Traces and distributed telemetry
- OpenTelemetry SDK & Collector Instrumentation and transport for spans in a vendor-neutral format.
- Jaeger or Tempo Stores and visualizes traces (flame graphs, span details).
- Alternatives Zipkin; commercial APMs (Datadog, New Relic, Lightstep).
Streaming and buffering: Kafka (+ Zookeeper / KRaft)
- Kafka High-throughput event bus for buffering and fan-out of telemetry.
- Zookeeper or KRaft Manages broker metadata and consumer groups (KRaft can replace Zookeeper in newer Kafka versions).
- Alternatives RabbitMQ, NATS, Pulsar; managed services like Amazon Kinesis or Google Pub/Sub.
Use-Case Recipes
Basic Metrics Monitoring
Goal: Track service health and fire alerts.
- (Optional) Add OpenTelemetry SDK counters/gauges and expose
/metrics. - Prometheus scrapes app and node exporters.
- Grafana dashboards use PromQL (e.g.
rate(http_requests_total[5m])). - Alert on thresholds via Grafana notification channels.
Gotchas: Ensure service discovery for scrape targets and secure
/metrics endpoints.Lightweight Logs + Metrics Correlation
Goal: Link simple logs with metric spikes at low cost.
- Promtail DaemonSet tails
/var/log/containers/*.log, labels by namespace/pod. - Promtail pushes to Loki (
/loki/api/v1/push). - Prometheus scrapes metrics as above.
- Grafana mixed panels show metric time series alongside log streams (
{app="myapp", level="error"}).
Gotchas: Plan Loki labels well; Promtail needs file-read permissions.
Full-Stack Observability for Microservices
Goal: End-to-end traces, metrics and logs.
- Instrument services with OpenTelemetry SDK (or auto-instrument).
- Deploy Collector with pipelines for OTLP → Prometheus, Loki and Jaeger exporters.
- (Optional) Buffer bursts via Collector → Kafka → downstream exporters.
- Prometheus scrapes Collector; Loki and Jaeger receive logs and spans.
- Grafana dashboards combine metrics, log panels and trace timelines.
Gotchas: Tune Collector batch sizes/limits and choose an appropriate trace sampling rate.
High-Volume IoT Telemetry
Goal: Ingest millions of device metrics/logs reliably.
- Edge Collector receives OTLP (OpenTelemetry Protocol) or HTTP from devices, adds device metadata.

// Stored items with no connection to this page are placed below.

Lemma AuthZEN_laws `{!Trust.Http} `{!Trust.AuthzenJson} (e : Trust.AuthZENEvaluator) :
  (forall url body, each enrols (Trust.Do url body) (fun _ => True)) -> EvaluatorLaws (Trust.AuthZEN e).
Proof.
  intros Hdo. split. intros i c. cbn [Trust.Evaluate Trust.AuthZEN]. unfold Trust.evaluate.
  destruct (Trust.credentialKey c); [|by apply each_ret]. destruct (Trust.marshalRequest _); [|by apply each_ret].
  cbv zeta. case_match; [by apply each_ret|]. apply each_bindErr. eapply each_mono; [apply Hdo|].
  intros [resp|err] _; [|done]. repeat case_match; by apply each_ret.
Qed.

Section Enrolment.
Context `{!Signer.Ecdsa} `{!ClientAssertion.Jwt} `{!ClientAssertion.Keys} `{!Trust.Evaluator}.
Context `{!AuthServer.AccessTokens} `{!Float64.Conversion} `{!Issuing} `{!AsWire}.
Context `{!IssuingLaws} `{!AsWireLaws _} `{!EvaluatorLaws _}.

(** The token endpoint answers with a token or with an error status. *)
Definition tokenAnswer (r : AuthServer.response) : Prop :=
  match r with
  | AuthServer.TokenResponse _ _ _ => True
  | AuthServer.OAuthError c _ _ => c <> 200
  | _ => False
  end.

Lemma handleToken_enrols s gt at_ asrt : each enrols (AuthServer.handleToken s gt at_ asrt) tokenAnswer.
Proof.
  unfold AuthServer.handleToken. repeat (case_match; [by apply each_ret|]).
  apply each_bind, getNow_enrols. intros now. case_match; [|by apply each_ret]. case_match; [|by apply each_ret].
  cbv zeta. apply each_bind. eapply each_mono; [apply evaluate_law|]. intros [dec|e] _; [|by apply each_ret].
  case_match; [by apply each_ret|]. apply each_bind, AssignOrLookup_enrols. intros [sh|e]; [|by apply each_ret].
  apply each_bind. unfold AuthServer.Issue. case_match; [by repeat apply each_ret|].
  unfold AuthServer.randomID. apply each_bindErr, each_bindErr, randBytes_enrols. intros [b|e]; [|by apply each_ret].
  apply each_ret, each_bind, getNow_enrols. intros t. apply each_bind, randN_enrols. intros nonce. apply each_ret.
  case_match; by apply each_ret.
Qed.
(** The run of the whole loop: it stops at the first attempt [k] that is
    no transient failure, or at the last attempt allowed. *)
Lemma attempts_stop save retries :
  exists k,
    k <= retries
    /\ (forall j, j < k -> transient (save j) = true)
    /\ (k < retries -> transient (save k) = false)
    /\ saveCalls (attempts save retries) = S k
    /\ delays (attempts save retries) = map backoff (List.seq 0 k)
    /\ resultOf (attempts save retries) =
       match save k with
       | Saved => {| success := true; error := None |}
       | Failed e =>
           if isDuplicateKey e
           then {| success := false; error := Some "Duplicate sessionId" |}
           else {| success := false;
                   error := JS.or_ (err_message e)
                              (Some "Unknown error during conversation save") |}
       end.
Proof.
  destruct (loop_from save retries retries 0 initialState)
    as [k [Hk [Hall Hrest]]]; try reflexivity.
  exists k. split; [lia|]. split; [|exact Hrest].
  intros j Hj. apply Hall. lia.
Qed.

Lemma stop_unique save retries k k' :
  k <= retries -> k' <= retries ->
  (forall j, j < k -> transient (save j) = true) ->
  (k < retries -> transient (save k) = false) ->
  (forall j, j < k' -> transient (save j) = true) ->
  transient (save k') = false ->
  k = k'.
Proof.
  intros Hk Hk' Hall Hstop Hall' Hstop'.
  destruct (Nat.lt_trichotomy k k') as [Hlt|[Heq|Hgt]]; [|exact Heq|].
  - specialize (Hall' k Hlt). rewrite Hstop in Hall' by lia. discriminate.
  - rewrite (Hall k' Hgt) in Hstop'. discriminate.
Qed.

(** X14. The save succeeds exactly when some attempt within the budget saves
    and every attempt before it failed with a network or timeout error. *)
Theorem save_succeeds_iff save options :
  success (safeSaveConversation save options) = true
  <-> exists k, k <= default 2 (opt_retries options)
                /\ save k = Saved
                /\ forall j, j < k -> transient (save j) = true.
Proof.
  unfold safeSaveConversation. set (retries := default 2 (opt_retries options)).
  destruct (attempts_stop save retries)
    as [k0 [Hk0 [Hall [Hstop [_ [_ Hres]]]]]].
  rewrite Hres. split.
  - intros H. exists k0. split; [exact Hk0|]. split; [|exact Hall].
    destruct (save k0) as [|e]; [reflexivity|].
    destruct (isDuplicateKey e); discriminate.
  - intros [k [Hk [Hs Hbefore]]].
    assert (k0 = k) as ->.
    { apply (stop_unique save retries); auto. now rewrite Hs. }
    now rewrite Hs.
Qed.

(** X15. The helper stops at the first attempt that saves or fails for good:
    [save()] is not called again, the delays slept are those of the
    attempts before it, and a duplicate key is reported as such. *)
Theorem save_stops_at_first_final_outcome save options k :
  k <= default 2 (opt_retries options) ->
  (forall j, j < k -> transient (save j) = true) ->
  transient (save k) = false ->
  let run := attempts save (default 2 (opt_retries options)) in
  saveCalls run = S k
  /\ delays run = map backoff (List.seq 0 k)
  /\ safeSaveConversation save options =
     match save k with
     | Saved => {| success := true; error := None |}
     | Failed e =>
         if isDuplicateKey e
         then {| success := false; error := Some "Duplicate sessionId" |}
         else {| success := false;
                 error := JS.or_ (err_message e)
                            (Some "Unknown error during conversation save") |}
     end.
Proof.
  intros Hk Hbefore Hfinal run. unfold safeSaveConversation. subst run.
  set (retries := default 2 (opt_retries options)) in *.
  destruct (attempts_stop save retries)
    as [k0 [Hk0 [Hall [Hstop Hrest]]]].
  assert (k0 = k) as -> by (apply (stop_unique save retries); auto).
  destruct Hrest as [H1 [H2 H3]]. auto.
Qed.

(** A network error, then a duplicate key: two calls, one delay of
    100 ms, no third call. *)
Lemma save_stops_at_first_final_outcome_witness :
  let save := fun attempt =>
    if attempt =? 0
    then Failed {| err_name := "MongoNetworkError"; err_code := None;
                   err_message := Some "connection reset" |}
    else Failed {| err_name := "MongoServerError"; err_code := Some 11000%Z;
                   err_message := Some "E11000 duplicate key" |} in
  saveCalls (attempts save 2) = 2
  /\ delays (attempts save 2) = [100]
  /\ safeSaveConversation save {| opt_retries := None |}
     = {| success := false; error := Some "Duplicate sessionId" |}.
Proof.
  intros save.
  apply (save_stops_at_first_final_outcome save {| opt_retries := None |} 1).
  - simpl. lia.
  - intros j Hj. assert (j = 0) as -> by lia. reflexivity.
  - reflexivity.
Defined.

Lemma backoff_bounds attempt : 100 <= backoff attempt <= 1000.
Proof.
  unfold backoff. split; [|lia].
  assert (1 <= 2 ^ attempt).
  { clear. induction attempt as [|n IH]; simpl; lia. }
  lia.
Qed.

(** X16. At most [retries + 1] calls of [save()], one delay between two
    consecutive calls, each between 100 and 1000 ms; with the default
    budget the delays add up to 300 ms at most. *)
Theorem save_attempts_are_bounded save retries :
  1 <= saveCalls (attempts save retries) <= S retries
  /\ S (length (delays (attempts save retries)))
     = saveCalls (attempts save retries)
  /\ Forall (fun d => 100 <= d <= 1000) (delays (attempts save retries))
  /\ list_sum (delays (attempts save 2)) <= 300.
Proof.
  destruct (attempts_stop save retries) as [k [Hk [_ [_ [Hc [Hd _]]]]]].
  rewrite Hc, Hd. split; [lia|]. split.
  - now rewrite length_map, length_seq.
  - split.
    + apply List.Forall_forall. intros d [j [<- _]]%in_map_iff.
      apply backoff_bounds.
    + destruct (attempts_stop save 2) as [k2 [Hk2 [_ [_ [_ [Hd2 _]]]]]].
      rewrite Hd2.
      destruct k2 as [|[|[|k2]]]; [cbn; lia..|lia].
Qed.

End SaveWithRetries.

(* ===================================================================== *)
(** ** The candidates of [searchEvents] *)
(* ===================================================================== *)

Section SearchCandidates.
Import Duplicates.
Import SerperService.

(** *** Trimming twice *)

Lemma trimStart_head c s :
  JS.isSpace c = false -> JS.trimStart (String c s) = String c s.
Proof. intros H. simpl. now rewrite H. Qed.

Lemma trimStart_cases s :
  JS.trimStart s = ""
  \/ exists c t, JS.trimStart s = String c t /\ JS.isSpace c = false.
Proof.
  induction s as [|c s IH]; [now left|]. simpl.
  destruct (JS.isSpace c) eqn:E; [exact IH|]. right. now exists c, s.
Qed.

Lemma trimEnd_cons c s :
  JS.trimEnd (String c s) =
  match JS.trimEnd s with
  | EmptyString => if JS.isSpace c then EmptyString else String c EmptyString
  | t => String c t
  end.
Proof. reflexivity. Qed.

Lemma trimEnd_trimEnd s : JS.trimEnd (JS.trimEnd s) = JS.trimEnd s.
Proof.
  induction s as [|c s IH]; [reflexivity|]. rewrite trimEnd_cons.
  destruct (JS.trimEnd s) as [|d t] eqn:E.
  - destruct (JS.isSpace c) eqn:Ec; [reflexivity|]. simpl. now rewrite Ec.
  - rewrite trimEnd_cons, IH. reflexivity.
Qed.

Lemma trimEnd_head c s :
  JS.isSpace c = false -> exists t, JS.trimEnd (String c s) = String c t.
Proof.
  intros H. rewrite trimEnd_cons. destruct (JS.trimEnd s) as [|d t].
  - rewrite H. now exists "".
  - now exists (String d t).
Qed.

Lemma trim_trim s : JS.trim (JS.trim s) = JS.trim s.
Proof.
  unfold JS.trim. destruct (trimStart_cases s) as [->|[c [t [-> Hc]]]].
  - reflexivity.
  - destruct (trimEnd_head c t Hc) as [t' Ht']. rewrite Ht'.
    rewrite trimStart_head by exact Hc. rewrite <- Ht'. apply trimEnd_trimEnd.
Qed.

(** *** The loop of [searchEvents] *)

Lemma urlKey_truthy c :
  JS.whenTruthy (urlKey c) =
  if String.eqb (JS.trim (JS.toLowerCase (c_sourceUrl c))) ""
  then None else Some (JS.trim (JS.toLowerCase (c_sourceUrl c))).
Proof.
  unfold urlKey. destruct (String.eqb_spec (c_sourceUrl c) "") as [->|_].
  - reflexivity.
  - unfold JS.whenTruthy, JS.truthy.
    now destruct (String.eqb (JS.trim (JS.toLowerCase (c_sourceUrl c))) "").
Qed.

Lemma omap_one {A B} (f : A -> option B) (x : A) :
  omap f [x] = match f x with Some y => [y] | None => [] end.
Proof. reflexivity. Qed.

Lemma batchOk_empty w apiUsed : batchOk w apiUsed emptyBatch.
Proof. split; simpl; try (intros; contradiction); constructor. Qed.
(** C10: both default filters are idempotent; for the address filter this
    is because every address it emits is the dotted decimal form of four
    bytes, which parses back to these bytes and prints as itself. *)
Theorem default_filters_idempotent (td : TargetDescriptor) :
  filterEmptyLabels (filterEmptyLabels td) = filterEmptyLabels td
  ∧ filterIPv6Addresses (filterIPv6Addresses td) = filterIPv6Addresses td
  ∧ Forall (fun s => ∃ a b c d,
              s = Net.string4 a b c d
              ∧ Net.ParseIP s = Some (Net.v4InV6Prefix ++ [a; b; c; d])
              ∧ Net.To4 (Net.v4InV6Prefix ++ [a; b; c; d]) = Some [a; b; c; d]
              ∧ Net.IP_String [a; b; c; d] = s)
           (Targets (filterIPv6Addresses td)).
Proof.
  split; [|split].
  - unfold filterEmptyLabels. simpl. f_equal.
    destruct (Labels td) as [m|]; [|done].
    rewrite !filterEmpty_Some. f_equal.
    apply map_filter_id.
    intros k v (_ & Hkept)%map_lookup_filter_Some. done.
  - unfold filterIPv6Addresses at 1 3. f_equal.
    change (Targets (filterIPv6Addresses (filterIPv6Addresses td))
            = Targets (filterIPv6Addresses td)).
    rewrite !filterIPv6Addresses_Targets. apply omap_normalize_idemp.
  - rewrite filterIPv6Addresses_Targets. apply Forall_forall.
    intros s (t & _ & Hs)%list_elem_of_omap.
    destruct (normalize_dotted _ _ Hs) as (a & b & c & d & ->).
    exists a, b, c, d. by rewrite ParseIP_string4.
Qed.

(** ** Descriptors of a device *)

Lemma translate_Forall (P : TargetDescriptor → Prop) filters devices :
  Forall (fun d => Forall P (translate [d] filters)) devices →
  Forall P (translate devices filters).
Proof.
  induction 1 as [|d ds Hd _ IH]; [by rewrite translate_nil|].
  rewrite translate_cons, <- translate_one. by apply Forall_app.
Qed.

Lemma translate_concat devices filters :
  translate devices filters
  = concat ((fun d => translate [d] filters) <$> devices).
Proof.
  induction devices as [|d ds IH]; [done|].
  rewrite translate_cons, <- translate_one. simpl. by rewrite IH.
Qed.

Lemma fanOut_Forall (P : TargetDescriptor → Prop) target tags :
  P target →
  (∀ t, t ∈ tags →
     P {| Targets := Targets target;
          Labels := Some (tagLabels (Labels target) t) |}) →
  Forall P (fanOut target tags).
Proof.
  intros Htarget Htags. destruct tags as [|t ts]; [by constructor|].
  unfold fanOut. apply Forall_fmap, Forall_forall. intros x Hx. by apply Htags.
Qed.

Lemma fanOut_length target tags :
  length (fanOut target tags)
  = match tags with [] => 1%nat | _ => length tags end.
Proof. destruct tags; [done|]. unfold fanOut. by rewrite length_fmap. Qed.

Lemma tagLabels_lookup_ne labels t k :
  k ≠ LabelMetaDeviceTag →
  tagLabels labels t !! k
  = match labels with Some m => m !! k | None => None end.
Proof.
  intros Hk. destruct labels as [m|].
  - by rewrite tagLabels_Some, lookup_insert_ne.
  - unfold tagLabels. by rewrite lookup_insert_ne.
Qed.

Lemma tagLabels_lookup_tag labels t :
  tagLabels labels t !! LabelMetaDeviceTag = Some t.
Proof. unfold tagLabels. by rewrite lookup_insert_eq. Qed.

Lemma fixedLabels_not_tag k : k ∈ fixedLabels → k ≠ LabelMetaDeviceTag.
Proof.
  unfold fixedLabels. rewrite !elem_of_cons, elem_of_nil.
  intros H; repeat (destruct H as [->|H]; [done|]). done.
Qed.

Lemma baseTarget_Labels (d : Device) :
  Labels (baseTarget d) = Some (list_to_map (fieldLabels d)).
Proof. reflexivity. Qed.

Lemma fieldLabels_lookup (d : Device) :
  Forall (fun '(k, v) =>
            (list_to_map (fieldLabels d) : gmap string string) !! k = Some v)
         (fieldLabels d).
Proof. repeat constructor. Qed.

- Collector exports to Kafka topic
iot-telemetry. - Consumers read from Kafka:
- Prometheus remote-write (or Thanos) for metrics
- Fluentd for logs → Loki or Elasticsearch
- Collector for traces → Tempo
- Grafana device health maps, global trends, error heatmaps and trace explorer.
Gotchas: Partition Kafka by region; tune retention and compaction.
Heavy Log-Processing Pipeline
Goal: Multi-stage parsing, enrichment and routing to multiple sinks.
- Logstash ingest via Beats input, apply grok, geoip, mutate filters.
- Output to Elasticsearch for full-text search and to Kafka for real-time consumers.
- Optionally use Fluentd/Logstash to consume from Kafka → normalize → push to Loki.
- Kibana for ad-hoc searches; Grafana + Loki panels for dashboards and log-based alerts.
Gotchas: Allocate sufficient JVM heap for Logstash; manage Elasticsearch index lifecycles.
Key overlaps and alternatives
- Logstash vs Fluentd vs OT Collector for log ingestion and transformation
- Prometheus Pushgateway vs OT Collector for pushed metrics
- Zookeeper vs KRaft as Kafka coordinator
- Loki vs Elasticsearch for log indexing and querying
Bottom line: Standardize on OpenTelemetry for unified instrumentation and collection, then choose storage backends - Prometheus for metrics, Loki or Elasticsearch for logs, Jaeger/Tempo for traces - and visualize and alert on everything in Grafana (and Kibana where needed).